After Bitcoin, Ethereum has been the hottest cryptocurrency in the market, especially off-late, with its growth driven by Decentralized Finance [DeFi]. In fact, DeFi’s growth has become synonymous with the growth of Ethereum due to the latter’s heavy utilization in DeFi protocols. Today, investors have moved on from simply holding on to the second-largest crypto-asset passively, to locking them up in various smart contracts in a bid to generate returns, especially during a period of low volatility.
Such behavior has resulted in over 15% of Ethereum being locked up in smart contracts on the Ethereum blockchain – up from 11.5% a year ago.

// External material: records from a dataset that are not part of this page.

(** ** mark_agent_failed *)
Definition mark_failed_work (dispatch_id reason : string) (error_class error_code : option string)
  : cmd (option AgentDispatch * string) :=
  d ← need (get_dispatch dispatch_id) NotFound;
  _ ← raise_unless (consumable d) DispatchError;
  at_ ← now_iso;
  _ ← _update_dispatch_status dispatch_id DFAILED at_;
  _ ← _set_dispatch_attempt_outcome dispatch_id
        (classify_attempt (Some (value DFAILED)) error_class false false error_code);
  active ← get_active_role_run (d_task_id d);
  _ ← match active with
      | Some a =>
          mwhen (bool_decide (rr_role a = d_role d))
            (_ ← _update_role_run_status (rr_id a) RR_FAILED at_;
             _emit "role.failed" (Some (d_task_id d)) (Some (value (d_role d))) None
               [("role", PStr (value (d_role d))); ("detail", PStr "agent_failed")])
      | None => mret tt
      end;
  h ← models_handoff (d_task_id d) (d_role d) (d_role d) at_;
  _ ← _insert_handoff h;
  _ ← _emit "handoff.created" (Some (d_task_id d)) None None
        [("from_role", PStr (value (d_role d))); ("to_role", PStr (value (d_role d)))];
  _ ← _emit "agent.failed" (Some (d_task_id d)) (Some (value (d_role d))) None
        [("dispatch_id", PStr dispatch_id); ("reason", PStr reason)];
  reread get_dispatch dispatch_id.

Definition mark_agent_failed (dispatch_id reason source : string)
    (idempotency_key error_class error_code : option string) : cmd (option AgentDispatch) :=
  _ ← _require_controller source;
  _ ← match error_class with
      | Some c => raise_unless (str_in c (map value (members (A := ErrorClass)))) DispatchError
      | None => mret tt
      end;
  _idempotent idempotency_key "mark_agent_failed"
    [("dispatch_id", PStr dispatch_id); ("reason", PStr reason); args_src source;
     ("error_class", ostr_val error_class); ("error_code", ostr_val error_code)]
    (mark_failed_work dispatch_id reason error_class error_code)
    (_refetch_some get_dispatch).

According to data collected by Glassnode, over 5% of ETH is locked up in the wrapped Ether [WETH] smart contract, enabling easy interaction with other tokens. However, most WETH remains locked up in DeFi contracts including Maker, Uniswap, and Balancer. Interestingly, the contract calls on Ethereum have also surged to a high over the past few months. Any transaction on the ETH blockchain, apart from simple ETH transfers, will interact with one or more smart contracts, which is commonly referred to as a contract call.

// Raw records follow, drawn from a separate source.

(* ===== verification/Scenario.v ===== *)
(** * Scenario: a concrete environment and sample sessions.

    The environment instantiates what the core takes from outside: numbered
    identifiers, a clock that advances five minutes per reading from
    2024-02-29, SQLite's rendering of a float as its shortest text, insertion
    order for sets and a registry without models.  The sessions are evaluated
    to witness that hypotheses can hold and to exhibit behaviours. *)
From S2P Require Import Prelude PyVal Models Json Timestamps Trust Registry CoreStore Session.
#[local] Open Scope string_scope.

Definition sample_env : Env := {|
  uuid4 n := "u" ++ z_text (Z.of_nat n);
  clock n := mkDatetime (738944 * US_PER_DAY + Z.of_nat n * (300 * US_PER_SECOND))%Z None;
  sqlite_float f := Some (float_text f);
  set_order l := l;
  set_order_perm l := Permutation_refl l;
  registry := mkModelRegistry "1" [] [] EmptyString
|}.

Definition lead : string := "role:lead".
Definition start_session : list command :=
  [CreateProject "p" OWNER_SOURCE None;
   CreateTask "u0" "t" OWNER_SOURCE None None "NORMAL" "ALLOWED_WITH_GATE";
   StartRole "u1" "lead" lead None].
(** The lead requests an owner-gated action. *)
Definition gate_session : list command :=
  (start_session ++ [RequestAction "u1" "external_send" "mail" "lead" lead None])%list.
(** The owner approves it and it is executed. *)
Definition used_session : list command :=
  (gate_session ++ [Approve "u5" OWNER_SOURCE "u1" "external_send" "mail" None;
                    ExecuteApproved "u5" OWNER_SOURCE "u1" "external_send" "mail" None])%list.
(** A second request, and a late rejection of the first, used approval. *)
Definition again_session : list command :=
  (used_session ++ [RequestAction "u1" "external_send" "fax" "lead" lead None])%list.
Definition stale_session : list command :=
  (again_session ++ [Reject "u5" OWNER_SOURCE "u1" "external_send" "mail" None])%list.

#[local] Existing Instance sample_env.
Definition summary (cs : list command) :=
  let db := st_db (run_all cs init_st) in
  (map (fun t => (t_state t, t_resume_state t)) (db_tasks db),
   map (fun a => (ap_id a, ap_status a)) (db_approvals db),
   map (fun e => (ex_id e, ex_approval_id e, ex_status e)) (db_executions db)).
Example gate_summary :
  summary gate_session = ([(OWNER_APPROVAL_REQUIRED, Some NEW)], [("u5", AP_PENDING)], []).
Proof. vm_compute. reflexivity. Qed.
Example used_summary :
  summary used_session
  = ([(NEW, None)], [("u5", AP_CONSUMED)], [("u9", Some "u5", EX_EXECUTED)]).
Proof. vm_compute. reflexivity. Qed.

Further, Glassnode also reported that External contract calls were up by more than 80% in 2020, climbing to an ATH of over 900,000 calls in a single day in August. This was 3x the average call volume of 300,000 per day in late-2017.
Apart from DeFi, ETH also holds large balances in smart contracts for exchange multi-sigs and Compound’s ETH pool. Exchanges like Bitfinex and Gemini have offered a smart contract for multi-sigs, while simply representing custodial passive holding.
It can be thus argued that other contracts like WETH and Compound have highlighted the use case of ETH beyond just a store of value. ETH’s booming presence seems to be underlining the digital asset’s growing utility as not only a currency, but also as a hedge.